Water use fell from about 230 litres per USD of GDP (at constant 2014 USD) in 1900 to 60 litres in 2010, and a further decrease to less than 40 litres is expected to occur by 2030.

This brings me to the outlook: population growth will continue while high global GDP growth is also probable, despite the recent slowdown in China. Indeed, we are seeing the emergence of new growth engines, such as India or a number of African countries. Moreover, given its much higher share in world GDP today, even growth below 8% in China will keep global economic growth at high levels.

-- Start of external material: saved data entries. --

(* ===== verification/SnapCache.v ===== *)
(** * The snapshot cache

    [crates/aisix-etcd/src/snapshot_cache.rs]: the file a process restarts from.
    Each apply takes a ticket for what it captured and leaves the writing to a task
    of its own; the tasks take the lock in any order, stand down when a later
    capture was committed or is on its way, and replace the file as a whole or not
    at all.

    [base64] and [serde_json] are arguments, with the round trips the cache relies
    on.  A write is two steps, the guards under the lock and the rename that ends
    [atomic_write], with anything in between; every failure [atomic_write] reports
    comes before the file is replaced.  Permissions, the directory and log lines are
    not modelled. *)

From stdpp Require Import pretty.
From S2P Require Import Prelude Utf8 Loader Observed Supervisor.
Local Open Scope N_scope.

Definition FORMAT_VERSION : N := 1.

Record CachedEntry := mkCachedEntry { ce_key : bytes; ce_value_b64 : bytes; ce_revision : Z }.
Record CachedStaleEntry := mkCachedStale { cs_key : bytes; cs_value_b64 : bytes; cs_revision : Z; cs_since_unix_secs : N }.
Record CachedFile := mkCachedFile {
  cf_version : N;
  cf_revision : Z;
  cf_entries : list CachedEntry;
  cf_stale : list CachedStaleEntry;
}.

(** ** The text of the file *)

Definition quoted (s : string) : bytes := 34 :: lit s ++ [34].

Definition write_records (records : list bytes) : bytes :=
  concat (imap (fun index record => (if Nat.ltb 0 index then lit "," else []) ++ record) records).

Definition file_text (entries : list bytes) (revision : Z) (stale : list bytes) : bytes :=
  lit "{" ++ quoted "version" ++ lit ":" ++ lit (pretty FORMAT_VERSION) ++
  lit "," ++ quoted "revision" ++ lit ":" ++ lit (pretty revision) ++
  lit "," ++ quoted "entries" ++ lit ":[" ++ write_records entries ++
  lit "]," ++ quoted "stale" ++ lit ":[" ++ write_records stale ++ lit "]}".

(** What the cache calls of the two crates. *)
Class DiskFormat := {
  b64_encode : bytes -> bytes;
  b64_decode : bytes -> option bytes;
  entry_to_vec : CachedEntry -> bytes;
  stale_to_vec : CachedStaleEntry -> bytes;
  file_from_slice : bytes -> option CachedFile;
}.

(** What it relies on: base64 decodes what it encoded, and the envelope written by
    hand around records [serde_json] wrote is read back field by field. *)
Class DiskLaws (DF : DiskFormat) : Prop := {
  b64_round value : b64_decode (b64_encode value) = Some value;
  file_round entries revision stale :
    file_from_slice (file_text (entry_to_vec <$> entries) revision (stale_to_vec <$> stale))
    = Some (mkCachedFile FORMAT_VERSION revision entries stale);
}.

Section cache.
Context {DF : DiskFormat}.

Definition encode_entry (entry : RawEntry) : bytes :=
  entry_to_vec (mkCachedEntry (raw_key entry) (b64_encode (raw_value entry)) (raw_revision entry)).
Definition encode_stale (stale : StaleServing) : bytes :=
  let entry := stale_entry stale in
  stale_to_vec (mkCachedStale (raw_key entry) (b64_encode (raw_value entry)) (raw_revision entry) (since_unix_secs stale)).

Definition decode_entry (e : CachedEntry) : option RawEntry :=
  (fun value => mkRaw (ce_key e) value (ce_revision e)) <$> b64_decode (ce_value_b64 e).
Definition decode_stale (s : CachedStaleEntry) : option StaleServing :=
  (fun value => mkStale (mkRaw (cs_key s) value (cs_revision s)) (cs_since_unix_secs s)) <$> b64_decode (cs_value_b64 s).

(** ** State *)

(** A write a task is to make: its ticket and what it captured, encoded. *)
Record CacheWrite := mkWrite {
  w_ticket : N;
  w_entries : list bytes;
  w_revision : Z;
  w_stale : list bytes;
}.
Definition write_text (w : CacheWrite) : bytes := file_text (w_entries w) (w_revision w) (w_stale w).

(** [disk]: the file at the path.  [writing]: the write that holds the lock. *)
Record SnapshotCache := mkCache {
  has_path : bool;
  disk : option bytes;
  next_ticket : N;
  committed : N;
  writing : option CacheWrite;
}.

(** [SnapshotCache::new] and [disabled], over what is at the path. *)
Definition cache_new (file : option bytes) : SnapshotCache := mkCache true file 0 0 None.
Definition cache_disabled : SnapshotCache := mkCache false None 0 0 None.
Definition cache_is_enabled (c : SnapshotCache) : bool := has_path c.

Definition cache_load (c : SnapshotCache) : option CacheImage :=
  if has_path c then
    data ← disk c;
    cached ← file_from_slice data;
    if negb (cf_version cached =? FORMAT_VERSION) then None
    else
      entries ← mapM decode_entry (cf_entries cached);
      stale ← mapM decode_stale (cf_stale cached);
      Some (mkImage entries (cf_revision cached) stale)
  else None.

Definition ticket (c : SnapshotCache) : N * SnapshotCache :=
  let next := wrap64 (next_ticket c + 1) in
  (next, mkCache (has_path c) (disk c) next (committed c) (writing c)).

(** [store_encoded] up to the file: the lock is free, and the guards decide. *)
Definition store_begin (w : CacheWrite) (c : SnapshotCache) : SnapshotCache :=
  if negb (has_path c) then c
  else if w_ticket w <=? committed c then c
  else if w_ticket w <? next_ticket c then c
  else mkCache (has_path c) (disk c) (next_ticket c) (committed c) (Some w).

(** [store_encoded] from the file on: [atomic_write] replaced it, or failed. *)
Definition store_finish (replaced : bool) (c : SnapshotCache) : SnapshotCache :=
  match writing c with
  | None => c
  | Some w =>
      if replaced then mkCache (has_path c) (Some (write_text w)) (next_ticket c) (w_ticket w) None
      else mkCache (has_path c) (disk c) (next_ticket c) (committed c) None
  end.

(** What the task of a captured image is given. *)
Definition image_write (t : N) (image : CacheImage) : CacheWrite :=
  mkWrite t (encode_entry <$> image_entries image) (image_revision image) (encode_stale <$> image_stale image).

(** ** What is written is what is read *)

Section laws.
Context {DL : DiskLaws DF}.

Lemma mapM_encoded {A B} (f : A -> B) (g : B -> option A) (l : list A) :
  (forall x, g (f x) = Some x) -> mapM g (f <$> l) = Some l.
Proof. intros Hg. induction l as [|x l IH]; [done|]. cbn. by rewrite Hg, IH. Qed.

Lemma load_written c t image :
  has_path c = true -> disk c = Some (write_text (image_write t image)) -> cache_load c = Some image.
Proof.
  intros Hp Hd. unfold cache_load. rewrite Hp, Hd. cbn [mbind option_bind]. destruct image as [entries revision stale].
  unfold write_text, image_write. cbn [w_entries w_revision w_stale image_entries image_revision image_stale].
  set (ce := fun e => mkCachedEntry (raw_key e) (b64_encode (raw_value e)) (raw_revision e)).
  set (cs := fun s => mkCachedStale (raw_key (stale_entry s)) (b64_encode (raw_value (stale_entry s)))
                        (raw_revision (stale_entry s)) (since_unix_secs s)).
  replace (encode_entry <$> entries) with (entry_to_vec <$> (ce <$> entries)) by (by rewrite <- list_fmap_compose).
  replace (encode_stale <$> stale) with (stale_to_vec <$> (cs <$> stale)) by (by rewrite <- list_fmap_compose).
  rewrite file_round. cbn [mbind option_bind cf_version cf_entries cf_stale cf_revision]. rewrite N.eqb_refl. cbn [negb].
  rewrite (mapM_encoded ce decode_entry), (mapM_encoded cs decode_stale); [done| |].
  - intros [[k v r] since]. unfold cs, decode_stale. simpl. by rewrite b64_round.
  - intros [k v r]. unfold ce, decode_entry. simpl. by rewrite b64_round.
Qed.

Lemma load_nothing c : disk c = None -> cache_load c = None.
Proof. unfold cache_load. intros ->. by destruct (has_path c). Qed.
End laws.
End cache.

(** ** A format

    For the witnesses: a record is one number past the bytes, so that the envelope
    can be taken apart at its commas and brackets. *)

(** Decimal numbers, read back. *)
Definition all_digits (l : bytes) : Prop := Forall (fun d => 48 <= d <= 57) l.

Lemma digits_value_snoc l d : digits_value (l ++ [d]) = digits_value l * 10 + (d - 48).
Proof. unfold digits_value. by rewrite foldl_snoc. Qed.

Lemma digit_code x : x < 10 -> Ascii.N_of_ascii (pretty_N_char x) = 48 + x.
Proof.
  intros Hx. assert (x = 0 \/ x = 1 \/ x = 2 \/ x = 3 \/ x = 4 \/ x = 5 \/ x = 6 \/ x = 7 \/ x = 8 \/ x = 9) as H by lia.
  by repeat destruct H as [-> |H]; [..|subst x].
Qed.

Lemma pretty_go_digits x s :
  exists ds, lit (pretty_N_go x s) = ds ++ lit s /\ all_digits ds /\ digits_value ds = x.
Proof.
  revert s. induction (N.lt_wf_0 x) as [x _ IH]. intros s. destruct (decide (x = 0)) as [-> |Hx].
  { exists []. rewrite pretty_N_go_0. split_and!; [done|constructor|done]. }
  rewrite pretty_N_go_step by lia.
  destruct (IH (x / 10) (N.div_lt x 10 ltac:(lia) eq_refl) (String (pretty_N_char (x mod 10)) s)) as (ds & E & Hd & Hv).
  pose proof (N.mod_lt x 10 ltac:(lia)) as Hm. exists (ds ++ [48 + x mod 10]). split_and!.
  - rewrite E. cbn [lit]. rewrite (digit_code _ Hm). by rewrite <- app_assoc.
  - apply Forall_app. split; [done|]. constructor; [lia|constructor].
  - rewrite digits_value_snoc, Hv. pose proof (N.div_mod x 10 ltac:(lia)). lia.
Qed.

Lemma pretty_digits x : all_digits (lit (pretty x)) /\ digits_value (lit (pretty x)) = x.
Proof.
  unfold pretty, pretty_N. destruct (decide (x = 0)) as [-> |Hx].
  - split; [|done]. constructor; [|constructor]. by split.
  - destruct (pretty_go_digits x "") as (ds & -> & Hd & Hv). cbn [lit]. by rewrite app_nil_r.
Qed.

Definition demo_integer (l : bytes) : Z :=
  match strip_prefix [45] l with
  | Some l => (- Z.of_N (digits_value l))%Z
  | None => Z.of_N (digits_value l)
  end.

Lemma integer_round z : demo_integer (lit (pretty z)) = z /\ 44 ∉ lit (pretty z).
Proof.
  assert (forall x, demo_integer (lit (pretty x)) = Z.of_N x /\ 44 ∉ lit (pretty x)) as Hpos.
  { intros x. destruct (pretty_digits x) as [Hd Hv]. pose proof (proj1 (Forall_forall _ _) Hd) as Hall. split.
    - unfold demo_integer. destruct (strip_prefix [45] (lit (pretty x))) as [rest|] eqn:E; [|by rewrite Hv].
      apply strip_prefix_Some in E. assert (48 <= 45 <= 57); [|lia]. apply Hall. rewrite E. by left.
    - intros H%Hall. lia. }
  destruct z as [|p|p]; [apply (Hpos 0)|apply (Hpos (Npos p))|].
  destruct (Hpos (Npos p)) as [Hv Hn]. destruct (pretty_digits (Npos p)) as [_ Hd].
  change (lit (pretty (Zneg p))) with ([45] ++ lit (pretty (Npos p))). split.
  - unfold demo_integer. rewrite (proj2 (strip_prefix_Some _ _ _) eq_refl), Hd. done.
  - rewrite elem_of_app. intros [H|H]; [by apply list_elem_of_singleton in H|done].
Qed.

Fixpoint before_comma (l : bytes) : bytes * bytes :=
  match l with
  | [] => ([], [])
  | x :: l => if x =? 44 then ([], l) else let '(a, b) := before_comma l in (x :: a, b)
  end.
Lemma before_comma_app a b : 44 ∉ a -> before_comma (a ++ 44 :: b) = (a, b).
Proof.
  induction a as [|x a IH]; intros H; [done|]. cbn. rewrite IH by set_solver.
  destruct (N.eqb_spec x 44) as [-> |]; [|done]. destruct H. by left.
Qed.

(** Records up to the bracket that ends them. *)
Fixpoint demo_records {A} (read : N -> option A) (l : bytes) : option (list A * bytes) :=
  match l with
  | [] => None
  | x :: l =>
      if x =? 44 then demo_records read l
      else if x =? 93 then Some ([], l)
      else r ← read x; '(rs, rest) ← demo_records read l; Some (r :: rs, rest)
  end.

Definition demo_record {A} (code : A -> positive) (x : A) : bytes := [256 + Npos (code x)].
Definition demo_read {A} (uncode : positive -> option A) (n : N) : option A :=
  match n - 256 with Npos p => uncode p | N0 => None end.

Lemma demo_records_round {A} (code : A -> positive) (uncode : positive -> option A) k l rest :
  (forall x, uncode (code x) = Some x) ->
  demo_records (demo_read uncode)
    (concat (imap (fun index record => (if Nat.ltb 0 (k + index) then lit "," else []) ++ record) (demo_record code <$> l))
     ++ 93 :: rest) = Some (l, rest).
Proof.
  intros Hr. revert k. induction l as [|x l IH]; intros k; [done|]. rewrite fmap_cons, imap_cons. cbn [concat].
  assert (forall tail, demo_records (demo_read uncode) (demo_record code x ++ tail) =
            '(rs, rest) ← demo_records (demo_read uncode) tail; Some (x :: rs, rest)) as Hone.
  { intros tail. unfold demo_record. cbn [app demo_records]. rewrite (proj2 (N.eqb_neq _ 44)), (proj2 (N.eqb_neq _ 93)) by lia.
    assert (demo_read uncode (256 + Npos (code x)) = Some x) as ->; [|done].
    unfold demo_read. replace (256 + Npos (code x) - 256) with (Npos (code x)) by lia. by rewrite Hr. }
  rewrite <- !app_assoc. specialize (IH (S k)).
  rewrite (imap_ext _ (fun index record => (if Nat.ltb 0 (S k + index) then lit "," else []) ++ record)).
  2: { intros i y _. simpl. by rewrite Nat.add_succ_r. }
  assert (forall (b : bool) tail, demo_records (demo_read uncode) ((if b then lit "," else []) ++ tail)
            = demo_records (demo_read uncode) tail) as -> by (by intros []).
  by rewrite Hone, IH.
Qed.

Definition entry_fields (e : CachedEntry) := (ce_key e, ce_value_b64 e, ce_revision e).
Definition stale_fields (s : CachedStaleEntry) := (cs_key s, cs_value_b64 s, cs_revision s, cs_since_unix_secs s).
Definition entry_code (e : CachedEntry) : positive := countable.encode (entry_fields e).
Definition stale_code (s : CachedStaleEntry) : positive := countable.encode (stale_fields s).
Definition entry_uncode (p : positive) : option CachedEntry :=
  (fun '(k, v, r) => mkCachedEntry k v r) <$> countable.decode p.
Definition stale_uncode (p : positive) : option CachedStaleEntry :=
  (fun '(k, v, r, t) => mkCachedStale k v r t) <$> countable.decode p.

Definition demo_head : bytes :=
  lit "{" ++ quoted "version" ++ lit ":" ++ lit (pretty FORMAT_VERSION) ++ lit "," ++ quoted "revision" ++ lit ":".
Definition demo_entries : bytes := quoted "entries" ++ lit ":[".
Definition demo_stale : bytes := lit "," ++ quoted "stale" ++ lit ":[".

Lemma strip_prefix_front p r : strip_prefix p (p ++ r) = Some r.
Proof. by apply strip_prefix_Some. Qed.

Lemma file_text_parts entries revision stale :
  file_text entries revision stale =
  demo_head ++ lit (pretty revision) ++ 44 :: demo_entries ++ write_records entries ++ 93 ::
  demo_stale ++ write_records stale ++ 93 :: lit "}".
Proof. unfold file_text, demo_head, demo_entries, demo_stale. by rewrite <- !app_assoc. Qed.

Definition demo_from_slice (data : bytes) : option CachedFile :=
  data ← strip_prefix demo_head data;
  let '(revision, data) := before_comma data in
  data ← strip_prefix demo_entries data;
  '(entries, data) ← demo_records (demo_read entry_uncode) data;
  data ← strip_prefix demo_stale data;
  '(stale, _) ← demo_records (demo_read stale_uncode) data;
  Some (mkCachedFile FORMAT_VERSION (demo_integer revision) entries stale).

#[export] Instance demo_format : DiskFormat := {
  b64_encode value := value;
  b64_decode text := Some text;
  entry_to_vec := demo_record entry_code;
  stale_to_vec := demo_record stale_code;
  file_from_slice := demo_from_slice;
}.

#[export] Instance demo_format_laws : DiskLaws demo_format.
Proof.
  split; [done|]. intros entries revision stale. cbn [file_from_slice entry_to_vec stale_to_vec demo_format].
  assert (forall x, entry_uncode (entry_code x) = Some x) as He.
  { intros [k v r]. unfold entry_uncode, entry_code. rewrite countable.decode_encode. done. }
  assert (forall x, stale_uncode (stale_code x) = Some x) as Hs.
  { intros [k v r t]. unfold stale_uncode, stale_code. rewrite countable.decode_encode. done. }
  destruct (integer_round revision) as [Hi Hn]. unfold demo_from_slice.
  rewrite file_text_parts, strip_prefix_front. cbn [mbind option_bind].
  rewrite (before_comma_app _ _ Hn), strip_prefix_front. cbn [mbind option_bind].
  pose proof (demo_records_round entry_code entry_uncode 0 entries) as Hre. unfold write_records at 1.
  rewrite (Hre _ He). cbn [mbind option_bind]. rewrite strip_prefix_front. cbn [mbind option_bind].
  pose proof (demo_records_round stale_code stale_uncode 0 stale) as Hrs. unfold write_records.
  rewrite (Hrs _ Hs). cbn [mbind option_bind]. by rewrite Hi.
Qed.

Global water withdrawals, in this scenario, will increase to 6,900 km³ per year, an amount that far exceeds sustainable supply of 4,200 km³ per year. This forecast, which represents the ‘status quo’ scenario drawn up by the 2030 Water Resources Group, also factors in accelerating improvements in water use efficiency – from 1.9% annually in the period 1950-2010 to 2.3% in the period 2010-2030.

As very little can be done to change population growth, and as economic growth is a positive factor, we must find ways to be much more ambitious concerning water efficiency.

If we want to be sustainable about our use of freshwater, the 2030 target will have to be limited to around 25 litres of freshwater withdrawals per USD of world GDP instead of 38 litres as indicated in the status quo scenario. This increases the required annual rate of improvement in water efficiency to close to 5%.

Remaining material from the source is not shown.